What to know when moving abroad

by - July 22, 2021


Image Credit: ThePixelman from Pixabay.

In the past, I've moved to Donostia in Spain, albeit only for three months - click here to find out the best places to eat and work remotely there. I've also spent time in California. Click here for delicious places to eat in Southern California. Now in the process of planning to move abroad more long term, I understand there is a lot to look at! So I thought I'd share some tips for you too.

People from younger generations have been moving abroad more and more frequently. In many cases, this can be temporary, although it could also be permanent. Despite this, some older people are also starting to move abroad.

That doesn’t mean that we all know what they’re doing! Instead, we can often overlook certain aspects of the process. While some steps will be specific to where you’re moving to and from, some things are quite common. These can’t be overlooked, as they’ll be essential components of moving abroad.

Moving Abroad: What You Need To Know


Visas will naturally be one of the first things that you’ll need to think of. While these won’t apply to movement between certain countries, they will with others. If you’re moving to or from the United Kingdom, for instance, then you might need to get them.

There is a range of them available, although these apply to specific groups of people. Finding out what you’re eligible for is the first step in this. Anybody married to a United Kingdom citizen, for example, is eligible for a spousal visa.

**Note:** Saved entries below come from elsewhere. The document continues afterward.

Lemma runs_alloc_array es h :
  runs (alloc_array es) h
    (fun a h' => a = length h + length es /\
                 h' = h ++ map Obj es ++ [Arr (seq (length h) (length es))]).
Proof.
  apply runs_bind. eapply runs_mono; [apply runs_alloc_entries |].
  intros ls h1 [-> ->]. eapply runs_mono; [apply runs_alloc |].
  intros a h2 [-> ->]. rewrite length_app, length_map, <- app_assoc. auto.
Qed.

Lemma entries_at_fresh h es ext :
  entries_at (h ++ map Obj es ++ ext) (seq (length h) (length es)) es.
Proof.
  revert h. induction es as [| e es IH]; intros h; simpl; constructor; simpl.
  - apply list_lookup_middle. reflexivity.
  - specialize (IH (h ++ [Obj e])).
    rewrite <- app_assoc, length_app in IH. simpl in IH.
    rewrite Nat.add_1_r in IH. exact IH.
Qed.

Lemma array_block_length n es : length (array_block n es) = S (length es).
Proof. unfold array_block. rewrite length_app, length_map. simpl. lia. Qed.

Lemma array_block_ok h es ext :
  let h' := h ++ array_block (length h) es ++ ext in
  h' !! (length h + length es) = Some (Arr (seq (length h) (length es)))
  /\ entries_at h' (seq (length h) (length es)) es.
Proof.
  simpl. unfold array_block. split.
  - rewrite lookup_app_r by lia.
    replace (length h + length es - length h) with (length (map Obj es))
      by (rewrite length_map; lia).
    rewrite <- app_assoc. apply list_lookup_middle. reflexivity.
  - rewrite <- app_assoc. apply entries_at_fresh.
Qed.

Lemma runs_JSON_parse s h :
  runs (JSON_parse s) h
    (fun r h' => r = sh_root (fresh_shape (length h) s)
                 /\ h' = h ++ fresh_cells (length h) s).
Proof.
  unfold JSON_parse, fresh_cells.
  apply runs_bind. eapply runs_mono; [apply runs_alloc_array |].
  intros g h1 [-> ->]. apply runs_bind.
  eapply runs_mono; [apply runs_alloc_array |].
  intros ma h2 [-> ->]. apply runs_bind.
  eapply runs_mono; [apply runs_alloc_array |].
  intros mi h3 [-> ->]. eapply runs_mono; [apply runs_alloc |].
  intros r h4 [-> ->]. simpl.
  fold (array_block (length h) (general s)).
  set (h1 := h ++ array_block (length h) (general s)).
  assert (H1 : length h1 = length h + length (general s) + 1).
  { unfold h1. rewrite length_app, array_block_length. lia. }
  fold (array_block (length h1) (macroNutrients s)).
  set (h2 := h1 ++ array_block (length h1) (macroNutrients s)).
  assert (H2 : length h2 = length h1 + length (macroNutrients s) + 1).
  { unfold h2. rewrite length_app, array_block_length. lia. }
  fold (array_block (length h2) (microNutrients s)).
  set (h3 := h2 ++ array_block (length h2) (microNutrients s)).
  assert (H3 : length h3 = length h2 + length (microNutrients s) + 1).
  { unfold h3. rewrite length_app, array_block_length. lia. }
  split; [lia |].
  unfold h3, h2, h1 in *. rewrite H2, H1. rewrite <- !app_assoc.
  reflexivity.
Qed.

Lemma fresh_shape_repr h s :
  repr (h ++ fresh_cells (length h) s) (fresh_shape (length h) s) s.
Proof.
  unfold fresh_cells.
  set (n := length h).
  set (b1 := array_block n (general s)).
  set (b2 := array_block (n + length (general s) + 1) (macroNutrients s)).
  set (b3 := array_block (n + length (general s) + 1
                          + length (macroNutrients s) + 1) (microNutrients s)).
  set (root := Rec _ _ _).
  assert (L1 : length (h ++ b1) = n + length (general s) + 1).
  { rewrite length_app. unfold b1. rewrite array_block_length. lia. }
  assert (L2 : length ((h ++ b1) ++ b2)
               = n + length (general s) + 1 + length (macroNutrients s) + 1).
  { rewrite length_app, L1. unfold b2. rewrite array_block_length. lia. }
  assert (L3 : length (((h ++ b1) ++ b2) ++ b3)
               = n + length (general s) + 1 + length (macroNutrients s) + 1
                 + length (microNutrients s) + 1).
  { rewrite length_app, L2. unfold b3. rewrite array_block_length. lia. }
  split.
  - replace (h ++ b1 ++ b2 ++ b3 ++ [root])
      with ((((h ++ b1) ++ b2) ++ b3) ++ [root])
      by (rewrite <- !app_assoc; reflexivity).
    simpl. rewrite <- L3. apply list_lookup_middle. reflexivity.
  - intros [| |]; simpl.
    + apply (array_block_ok h (general s) (b2 ++ b3 ++ [root])).
    + pose proof (array_block_ok (h ++ b1) (macroNutrients s) (b3 ++ [root]))
        as Hok.
      simpl in Hok. rewrite L1 in Hok. fold b2 in Hok.
      rewrite <- !app_assoc in Hok. exact Hok.
    + pose proof (array_block_ok ((h ++ b1) ++ b2) (microNutrients s) [root])
        as Hok.
      simpl in Hok. rewrite L2 in Hok. fold b3 in Hok.
      rewrite <- !app_assoc in Hok. exact Hok.
Qed.

Lemma fresh_shape_unshared n s : unshared (fresh_shape n s).
Proof.
  unfold unshared. simpl.
  apply NoDup_app. split; [apply NoDup_seq |]. split.
  - intros l Hl Hl'. apply elem_of_seq in Hl.
    apply elem_of_app in Hl' as [Hl' | Hl']; apply elem_of_seq in Hl'; lia.
  - apply NoDup_app. split; [apply NoDup_seq |]. split; [| apply NoDup_seq].
    intros l Hl Hl'. apply elem_of_seq in Hl, Hl'. lia.
Qed.

Lemma fresh_shape_locs n s l : l ∈ shape_locs (fresh_shape n s) -> n <= l.
Proof.
  unfold shape_locs. simpl. rewrite !elem_of_cons, !elem_of_app.
  rewrite !elem_of_seq. lia.
Qed.

Lemma shape_locs_elems sh f l : l ∈ sh_elems sh f -> l ∈ shape_locs sh.
Proof.
  intros Hl. unfold shape_locs. simpl.
  rewrite !elem_of_cons, !elem_of_app. destruct f; auto 10.
Qed.

(** ** [JSON.stringify] reads the record a shape holds, and only reads *)

Lemma Inv_nil h sh s : repr h sh s -> Inv [] sh s h.
Proof. intros Hr. split; [exists h; reflexivity | exact Hr]. Qed.

Lemma runs_read_array h sh s f :
  repr h sh s ->
  runs (read_array (sh_arr sh f)) h (fun es h' => es = get_field f s /\ h' = h).
Proof.
  intros [_ Hfields]. destruct (Hfields f) as [Harr Hall].
  apply runs_bind. eapply runs_mono; [apply runs_load_arr, Harr |].
  intros ls h' [-> ->]. apply runs_read_entries, Hall.
Qed.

Getting a spouse visa extension is also quite easy. Knowing what you’re eligible for and then applying will be the first step in this.


Tax isn’t something that many people think about when moving abroad. It can affect all areas of your life, however. You’ll need to know how much tax you’ll be paying before you move over. There are also the likes of filing deadlines and much more.

These can vary drastically from country to country. Since there can be quite severe penalties associated with filing late or incorrectly, it’s worth knowing all of this in advance. Some countries will also have different taxes that apply to your paycheck.

While you might know exactly how much is taken out in your home country, that isn’t the case abroad. You wouldn’t want to be too surprised when you get your first paycheck in a new country. It might be worth checking with an accountant who is based in your new country, if possible, if you'd like a more professional and personal approach.


If you have kids, or are planning to, then you’ll have to think about education. There’s a lot to consider about this. If you’re moving to somewhere where English isn’t the main language, for example, then lessons wouldn’t typically be taught in English.

Can your children speak the local language well enough to go to school? Can they learn it fast enough? If not, you’ll have to think about private schools where the curriculum is taught in English.

It’s best to research this in advance and then start visiting schools as soon as you move there. Knowing where the closest schools are beforehand will help you get started. You can also find out what ones are worth considering and touring.

Climate/Location-Specific Norms

How will the climate be different and how will that be reflected on what you choose to take with you? Will you need certain vaccines against area-specific diseases? How will your food and eating be effected by what's available/open and possible where you are going? For example some places are shut on Sundays in more Christian countries or smaller towns. Other places, such as Dubai, have their weekends on different days to the UK - on a Friday and Saturday. Shops on Friday are closed until 4pm but open until 10pm.

Wrapping Up

If you’re on the verge of moving abroad, then you could find yourself stressed. That’s natural and something that many people feel. After all, moving house is stressful in itself. Add in a different country, and it could be overbearing. You can try journalling your thoughts to explore what's coming up for you and create a list of what you can't control and what you can control. For what you can, make a plan! For what you can't, let it go.

Keeping the above in mind and being smart about the process will keep you covered. Patience is key, as is researching as much as possible ahead of time. Don't forget that daily guided meditation can help with stress management and resilience.

Remember, it's all one big adventure!